TASK TO CARRY OUT:
From the data below, repeat exactly the lines from the line with "message that does" to the line with "(** ** The receiving end *)", both included.

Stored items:
++++++++

(* ===== verification/TcpSpec.v ===== *)
(** * What a TCP connection delivers

    The worker at one end handles messages, and writes; the processor at the
    other end reads what has arrived of it, and forwards.  Whatever is cut on
    the way, the processor tries to forward the first ones of the messages that
    were handled, in order and each once; those whose forwarding fails are lost
    ([connection_in_order], [failed_forward_loses_message]).  A message that does
    not fit the 16 bits of its length breaks this ([oversized_message_smuggles]).  What comes from a
    connection reaches only the consumers of its flow control
    ([tcp_input_reaches_consumers_only]). *)

From Stdlib Require Import ZArith Lia.
From Stdlib Require Strings.Byte Strings.String.
From stdpp Require Import base gmap list numbers option countable.
From S2P Require Import Prelude RustStr Routing AccessControl FlowControl IpAddr Router Node NodeSpec.
From S2P Require Import Tcp Execution.

Class TcpCodecLaws `{TcpCodec} : Prop := {
  portal_roundtrip : forall m b, encode_portal m = Some b -> decode_portal b = Some m
}.

(** ** The sending end *)

(** A worker, what it has written to its connection, and whether a write has
    failed; then all later ones fail.  A failed write may have written a part. *)
Record sender_view := mkSenderView {
  sv_self : TcpSendWorker;
  sv_written : bytes;
  sv_failed : bool
}.

Definition sender_eff (conn : socket) X (c : tcall X) : X -> sender_view -> sender_view -> Prop :=
  match c in tcall X return X -> sender_view -> sender_view -> Prop with
  | SetSelf (WSend w) => fun _ g g' => g' = mkSenderView w (sv_written g) (sv_failed g)
  | WriteAll s b =>
      if decide (s = conn) then fun r g g' =>
        match r with
        | Ok _ => sv_failed g = false /\
            g' = mkSenderView (sv_self g) (sv_written g ++ b) false
        | _ => exists part, part `prefix_of` b /\ (sv_failed g = true -> part = []) /\
            g' = mkSenderView (sv_self g) (sv_written g ++ part) true
        end
      else fun _ g g' => g' = g
  | _ => fun _ g g' => g' = g
  end.

(** ** The receiving end *)

(** What is still to be read from the connection, and what the processor has
    tried to forward, with whether that succeeded.  After a failed read nothing
    more is read. *)
Record receiver_view := mkReceiverView {
  rv_input : bytes;
  rv_tried : attempts LocalMessage
}.

(** What has been forwarded. *)
Notation rv_forwarded g := (succeeded (rv_tried g)).
Notation no_forward_failed g := (no_failure (rv_tried g)).

Definition receiver_eff (conn : socket) X (c : tcall X) : X -> receiver_view -> receiver_view -> Prop :=
  match c in tcall X return X -> receiver_view -> receiver_view -> Prop with
  | Ctx c =>
      match c in api _ _ X return X -> receiver_view -> receiver_view -> Prop with
      | AForward _ m _ => fun r g g' => g' = mkReceiverView (rv_input g) (rv_tried g ++ [(m, is_ok r)])
      | _ => fun _ g g' => g' = g
      end
  | ReadExact s n =>
      if decide (s = conn) then fun r g g' =>
        match r with
        | Ok b => length b = n /\ rv_input g = b ++ rv_input g' /\ rv_tried g' = rv_tried g
        | _ => g' = mkReceiverView [] (rv_tried g)
        end
      else fun _ g g' => g' = g
  | _ => fun _ g g' => g' = g
  end.

Section Tcp.
Context `{TransportCodec} `{TcpCodec} {TL : TransportCodecLaws}.

(** The message that a worker puts on the wire for [msg], without its own
    address. *)
Definition on_wire (addresses : Addresses) (msg : Routed tcp_message) : option TransportMessage :=
  if decide (msg_addr msg = sender_internal_address addresses) then None
  else
    let t := transport_message (local_msg msg) in
    match onward_route t with
    | [] => None
    | _ :: onward =>
        let t := mkTransportMessage (version t) onward (return_route t) (payload t) in
        match encode_transport t with
        | Some _ => Some t
        | None => None
        end
    end.

Definition frame (t : TransportMessage) : bytes :=
  match prepare_message t with
  | Ok b => b
  | _ => []
  end.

++++++++

YOUR SOLUTION:
    ([connection_in_order], [failed_forward_loses_message]).  A message that does
    not fit the 16 bits of its length breaks this ([oversized_message_smuggles]).  What comes from a
    connection reaches only the consumers of its flow control
    ([tcp_input_reaches_consumers_only]). *)

From Stdlib Require Import ZArith Lia.
From Stdlib Require Strings.Byte Strings.String.
From stdpp Require Import base gmap list numbers option countable.
From S2P Require Import Prelude RustStr Routing AccessControl FlowControl IpAddr Router Node NodeSpec.
From S2P Require Import Tcp Execution.

Class TcpCodecLaws `{TcpCodec} : Prop := {
  portal_roundtrip : forall m b, encode_portal m = Some b -> decode_portal b = Some m
}.

(** ** The sending end *)

(** A worker, what it has written to its connection, and whether a write has
    failed; then all later ones fail.  A failed write may have written a part. *)
Record sender_view := mkSenderView {
  sv_self : TcpSendWorker;
  sv_written : bytes;
  sv_failed : bool
}.

Definition sender_eff (conn : socket) X (c : tcall X) : X -> sender_view -> sender_view -> Prop :=
  match c in tcall X return X -> sender_view -> sender_view -> Prop with
  | SetSelf (WSend w) => fun _ g g' => g' = mkSenderView w (sv_written g) (sv_failed g)
  | WriteAll s b =>
      if decide (s = conn) then fun r g g' =>
        match r with
        | Ok _ => sv_failed g = false /\
            g' = mkSenderView (sv_self g) (sv_written g ++ b) false
        | _ => exists part, part `prefix_of` b /\ (sv_failed g = true -> part = []) /\
            g' = mkSenderView (sv_self g) (sv_written g ++ part) true
        end
      else fun _ g g' => g' = g
  | _ => fun _ g g' => g' = g
  end.

(** ** The receiving end *)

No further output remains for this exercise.